═══ Source information

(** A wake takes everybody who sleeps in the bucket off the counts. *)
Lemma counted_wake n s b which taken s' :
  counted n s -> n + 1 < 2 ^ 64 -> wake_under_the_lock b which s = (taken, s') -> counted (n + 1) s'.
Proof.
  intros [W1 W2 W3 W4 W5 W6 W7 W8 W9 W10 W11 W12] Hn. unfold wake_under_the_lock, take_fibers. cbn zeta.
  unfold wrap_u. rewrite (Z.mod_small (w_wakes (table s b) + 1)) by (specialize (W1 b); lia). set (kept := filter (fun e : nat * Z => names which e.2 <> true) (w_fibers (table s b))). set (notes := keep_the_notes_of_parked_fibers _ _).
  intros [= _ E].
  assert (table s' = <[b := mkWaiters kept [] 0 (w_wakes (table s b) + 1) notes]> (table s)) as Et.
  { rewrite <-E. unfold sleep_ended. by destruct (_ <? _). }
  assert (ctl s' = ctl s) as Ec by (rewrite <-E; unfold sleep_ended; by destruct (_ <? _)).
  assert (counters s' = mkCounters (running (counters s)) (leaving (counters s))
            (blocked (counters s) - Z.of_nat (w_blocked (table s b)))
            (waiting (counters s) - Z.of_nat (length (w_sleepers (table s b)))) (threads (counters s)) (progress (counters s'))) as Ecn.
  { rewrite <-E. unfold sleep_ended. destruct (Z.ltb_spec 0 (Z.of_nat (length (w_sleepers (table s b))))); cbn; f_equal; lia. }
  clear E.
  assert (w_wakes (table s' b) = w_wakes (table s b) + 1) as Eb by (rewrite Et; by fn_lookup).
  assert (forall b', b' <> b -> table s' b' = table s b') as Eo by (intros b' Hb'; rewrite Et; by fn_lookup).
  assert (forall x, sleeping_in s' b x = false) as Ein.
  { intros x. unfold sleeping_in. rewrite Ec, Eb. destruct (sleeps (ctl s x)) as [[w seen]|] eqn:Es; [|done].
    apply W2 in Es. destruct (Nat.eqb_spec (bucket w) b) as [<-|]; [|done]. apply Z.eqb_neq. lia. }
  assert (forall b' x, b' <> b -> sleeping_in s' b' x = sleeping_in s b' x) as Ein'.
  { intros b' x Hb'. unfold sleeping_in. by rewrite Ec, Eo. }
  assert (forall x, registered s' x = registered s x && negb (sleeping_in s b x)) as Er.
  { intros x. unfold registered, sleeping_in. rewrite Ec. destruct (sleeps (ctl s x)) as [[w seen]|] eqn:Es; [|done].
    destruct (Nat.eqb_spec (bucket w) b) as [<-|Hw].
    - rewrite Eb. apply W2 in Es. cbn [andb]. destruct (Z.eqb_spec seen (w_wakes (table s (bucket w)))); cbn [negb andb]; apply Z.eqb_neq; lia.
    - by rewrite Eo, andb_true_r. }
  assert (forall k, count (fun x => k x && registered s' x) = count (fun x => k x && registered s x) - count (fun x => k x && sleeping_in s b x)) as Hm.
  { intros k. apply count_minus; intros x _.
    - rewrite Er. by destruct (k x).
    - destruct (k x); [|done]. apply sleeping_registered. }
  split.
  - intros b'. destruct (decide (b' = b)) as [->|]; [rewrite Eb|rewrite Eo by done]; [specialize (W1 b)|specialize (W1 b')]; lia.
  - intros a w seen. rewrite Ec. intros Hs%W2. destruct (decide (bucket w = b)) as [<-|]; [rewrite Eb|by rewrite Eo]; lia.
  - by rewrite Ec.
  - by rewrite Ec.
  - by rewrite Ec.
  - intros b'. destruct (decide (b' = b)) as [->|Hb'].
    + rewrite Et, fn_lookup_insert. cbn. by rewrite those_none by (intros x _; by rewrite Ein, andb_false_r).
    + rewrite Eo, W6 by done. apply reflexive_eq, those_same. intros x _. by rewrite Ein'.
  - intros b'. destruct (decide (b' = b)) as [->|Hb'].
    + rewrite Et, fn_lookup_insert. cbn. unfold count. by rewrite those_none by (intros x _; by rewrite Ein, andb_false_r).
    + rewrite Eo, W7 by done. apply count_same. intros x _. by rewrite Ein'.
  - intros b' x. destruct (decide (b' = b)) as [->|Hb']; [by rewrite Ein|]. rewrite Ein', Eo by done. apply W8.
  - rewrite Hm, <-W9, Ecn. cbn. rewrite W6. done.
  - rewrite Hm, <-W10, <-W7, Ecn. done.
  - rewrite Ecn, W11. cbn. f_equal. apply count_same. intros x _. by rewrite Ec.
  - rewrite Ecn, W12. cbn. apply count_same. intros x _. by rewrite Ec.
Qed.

══════
═══ Source information

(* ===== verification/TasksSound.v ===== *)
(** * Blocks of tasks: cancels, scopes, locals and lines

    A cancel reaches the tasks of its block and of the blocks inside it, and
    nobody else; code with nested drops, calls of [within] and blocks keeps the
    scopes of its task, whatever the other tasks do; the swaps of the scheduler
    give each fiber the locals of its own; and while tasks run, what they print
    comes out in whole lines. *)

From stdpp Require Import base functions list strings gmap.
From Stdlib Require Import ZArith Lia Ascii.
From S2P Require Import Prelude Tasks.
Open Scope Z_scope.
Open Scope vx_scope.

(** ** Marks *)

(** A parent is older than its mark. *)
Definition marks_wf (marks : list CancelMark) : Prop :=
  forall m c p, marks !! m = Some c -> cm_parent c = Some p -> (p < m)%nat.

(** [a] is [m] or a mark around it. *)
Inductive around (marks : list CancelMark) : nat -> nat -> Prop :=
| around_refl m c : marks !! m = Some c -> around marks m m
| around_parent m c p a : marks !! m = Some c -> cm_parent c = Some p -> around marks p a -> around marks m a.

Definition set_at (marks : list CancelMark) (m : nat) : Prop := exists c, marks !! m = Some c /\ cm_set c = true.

══════

Problem to solve ▸ Copy exactly the stretch of data above from the line with "nobody else; code" through the line with "Definition set_at (marks", and omit all other lines.

Written solution ▸
    nobody else; code with nested drops, calls of [within] and blocks keeps the
    scopes of its task, whatever the other tasks do; the swaps of the scheduler
    give each fiber the locals of its own; and while tasks run, what they print
    comes out in whole lines. *)

From stdpp Require Import base functions list strings gmap.
From Stdlib Require Import ZArith Lia Ascii.
From S2P Require Import Prelude Tasks.
Open Scope Z_scope.
Open Scope vx_scope.

(** ** Marks *)

(** A parent is older than its mark. *)
Definition marks_wf (marks : list CancelMark) : Prop :=
  forall m c p, marks !! m = Some c -> cm_parent c = Some p -> (p < m)%nat.

(** [a] is [m] or a mark around it. *)
Inductive around (marks : list CancelMark) : nat -> nat -> Prop :=
| around_refl m c : marks !! m = Some c -> around marks m m
| around_parent m c p a : marks !! m = Some c -> cm_parent c = Some p -> around marks p a -> around marks m a.

Definition set_at (marks : list CancelMark) (m : nat) : Prop := exists c, marks !! m = Some c /\ cm_set c = true.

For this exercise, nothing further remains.